CultureLab • Permanent Seminar

Sobriety, concreteness and the rewriting of the self in Walter Benjamin’s texts on Moscow

Nélio Conceição (IFILNOVA)

Taking Walter Benjamin’s trip to Moscow between December 1926 and February 1927 as a starting point, my paper aims to analyse how the political, urban and autobiographical dimensions of his thought are inseparable from fundamental metaphysical and aesthetic questions, as well as from an ongoing reflection on language. In the Moscow Diary (27 December 1926), amidst descriptions of his troubled relationship with Asja Lacsis, Walter Benjamin refers to a comment by his host, Bernhard Reich: “he made a very pertinent observation that in great writing the proportion between the total number of sentences and those sentences whose formulation was especially striking and pregnant was about one to thirty — whereas it was more like one to two in my case”. The conversation then shifted toward a philosophical and literary discussion of language, concluding with Reich’s praise for Benjamin’s “essays on cities”, which encouraged him to think about “a presentation of Moscow” — later published in the journal Die Kreatur. Following a brief overview of this conversation and the trip to Moscow itself, my paper will analyse Benjamin’s presentation of Moscow, examining the similarities and differences with the diary and whether it is formulated in a “striking and pregnant” way.
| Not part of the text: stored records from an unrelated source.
(** * Balanced vectors and the Fuglede spectral test

    A shallow embedding of [BalancedVectors.py] and [Fuglede.py], and the
    properties of their enumeration and filtering engine.

    Python integers are [Z]; an element of [FiniteField(p)] is its canonical
    representative in [[0, p)]; tuples and lists are [list]; the dictionary of
    [row_difference] is a [gmap]; exceptions are the [Raise] results of a small
    error monad. *)

From stdpp Require Import base numbers list list_numbers gmap.
From Stdlib Require Import ZArith Lia List Permutation.
Import ListNotations.
Local Open Scope Z_scope.

(** ** The fragment of the Python runtime the two files use *)
Module Py.

Inductive exn : Type :=
  | AssertionError
  | ZeroDivisionError
  | ValueError
  | IndexError
  | KeyError
  | TypeError.

Inductive result (A : Type) : Type :=
  | Ok (a : A)
  | Raise (e : exn).
Arguments Ok {A} a.
Arguments Raise {A} e.

(** Sequencing: an exception skips what follows. Written [x ← c; k]. *)
Definition bind {A B : Type} (k : A -> result B) (c : result A) : result B :=
  match c with
  | Ok a => k a
  | Raise e => Raise e
  end.

#[global] Instance result_bind : MBind result := @bind.
#[global] Instance result_ret : MRet result := @Ok.

(** [[f(x) for x in l]] where [f] may raise. *)
Fixpoint for_each {A B : Type} (f : A -> result B) (l : list A) : result (list B) :=
  match l with
  | [] => Ok []
  | x :: rest => y ← f x; ys ← for_each f rest; Ok (y :: ys)
  end.

(** [range(n)]: empty when [n <= 0]. *)
Definition range (n : Z) : list Z := seqZ 0 n.

(** [l[i]]: a negative index counts from the end, out of range raises. *)
Definition getitem {A : Type} (l : list A) (i : Z) : result A :=
  let j := if i <? 0 then i + Z.of_nat (length l) else i in
  if j <? 0 then Raise IndexError
  else match l !! Z.to_nat j with
       | Some x => Ok x
       | None => Raise IndexError
       end.

(** [l.count(x)] *)
Definition count (l : list Z) (x : Z) : Z := Z.of_nat (count_occ Z.eq_dec l x).

(** [x in l] on lists of tuples. *)
Definition contains (l : list (list Z)) (x : list Z) : bool :=
  bool_decide (x ∈ l).

(** [l.index(x)]: position of the first element equal to [x]. *)
Fixpoint index {A : Type} `{EqDecision A} (l : list A) (x : A) : result nat :=
  match l with
  | [] => Raise ValueError
  | y :: rest => if decide (y = x) then Ok 0%nat
                 else i ← index rest x; Ok (S i)
  end.

(** Every way of taking one position out of a list, by increasing position:
    the element taken and what is left. *)
Fixpoint picks {A : Type} (l : list A) : list (A * list A) :=
  match l with
  | [] => []
  | x :: rest => (x, rest) :: map (fun p => (fst p, x :: snd p)) (picks rest)
  end.

(** [itertools.permutations(l, r)] for [r >= 0]: the [r]-length arrangements
    of positions of [l], in lexicographic order of the positions. *)
Fixpoint arrangements {A : Type} (l : list A) (r : nat) : list (list A) :=
  match r with
  | O => [[]]
  | S r' => flat_map (fun p => map (cons (fst p)) (arrangements (snd p) r')) (picks l)
  end.

(** [itertools.permutations(l, r)]: a negative [r] raises [ValueError]. *)
Definition permutations {A : Type} (l : list A) (r : Z) : result (list (list A)) :=
  if r <? 0 then Raise ValueError else Ok (arrangements l (Z.to_nat r)).

(** [d[k]] on a dictionary with integer keys. *)
Definition dict_get (d : gmap Z Z) (k : Z) : result Z :=
  match d !! k with
  | Some v => Ok v
  | None => Raise KeyError
  end.

End Py.
Import Py.

(** ** The fragment of Sage the two files use *)
Module Sage.

(** Trial division. *)
Definition is_prime (n : Z) : bool :=
  (1 <? n) && forallb (fun d => negb (n mod d =? 0)) (seqZ 2 (n - 2)).

(** [FiniteField(modulus)], as the order of the field: with no generator
    name Sage accepts exactly the prime orders. *)
Definition FiniteField (modulus : Z) : result Z :=
  if is_prime modulus then Ok modulus else Raise ValueError.

(** The element of [FiniteField(p)] built from the integer [i]. *)
Definition field (p i : Z) : Z := i mod p.

(** Subtraction of two elements of [FiniteField(p)]. *)
Definition field_sub (p a b : Z) : Z := (a - b) mod p.

(** A vector over [FiniteField(vbase)]. *)
Record vector : Type := Vec {
  vbase : Z;
  coords : list Z
}.

(** A matrix over [FiniteField(base)], stored by rows. *)
Record matrix : Type := Mat {
  base : Z;
  nrows : nat;
  ncols : nat;
  entries : list (list Z)
}.

#[global] Instance vector_eq_dec : EqDecision vector.
Proof. solve_decision. Defined.
#[global] Instance matrix_eq_dec : EqDecision matrix.
Proof. solve_decision. Defined.

(** [M.transpose()] *)
Definition transpose (M : matrix) : matrix :=
  Mat (base M) (ncols M) (nrows M)
      (map (fun j => map (fun row => nth j row 0) (entries M)) (seq 0 (ncols M))).

(** [M[i]]: row [i] as a vector. *)
Definition row (M : matrix) (i : Z) : result vector :=
  r ← getitem (entries M) i; Ok (Vec (base M) r).

(** [M.columns()] *)
Definition columns (M : matrix) : list vector :=
  map (Vec (base M)) (entries (transpose M)).

(** [Matrix(v)]: the one-row matrix of a vector. *)
Definition Matrix (v : vector) : matrix :=
  Mat (vbase v) 1 (length (coords v)) [coords v].

(** [0 * v] *)
Definition zero_times (v : vector) : vector :=
  Vec (vbase v) (map (fun x => (0 * x) mod vbase v) (coords v)).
While the visit to Moscow had cultural, political and affective relevance for Benjamin, it was also an opportunity to develop broader philosophical questions: i) the concreteness that emerges from attention to detail and to the “creatural”; ii) sobriety as a procedure — in the prologue to Origin of the German Trauerspiel, “prosaic sobriety” is one of the characteristics attributed to philosophical presentation [Darstellung]; iii) the autobiographical aspect and its relation to writing. Taken together, these aspects reveal a mode of thinking which, by revisiting and reworking conceptual frameworks, takes shape through different materialities and contexts.


The seminar will be conducted in Portuguese.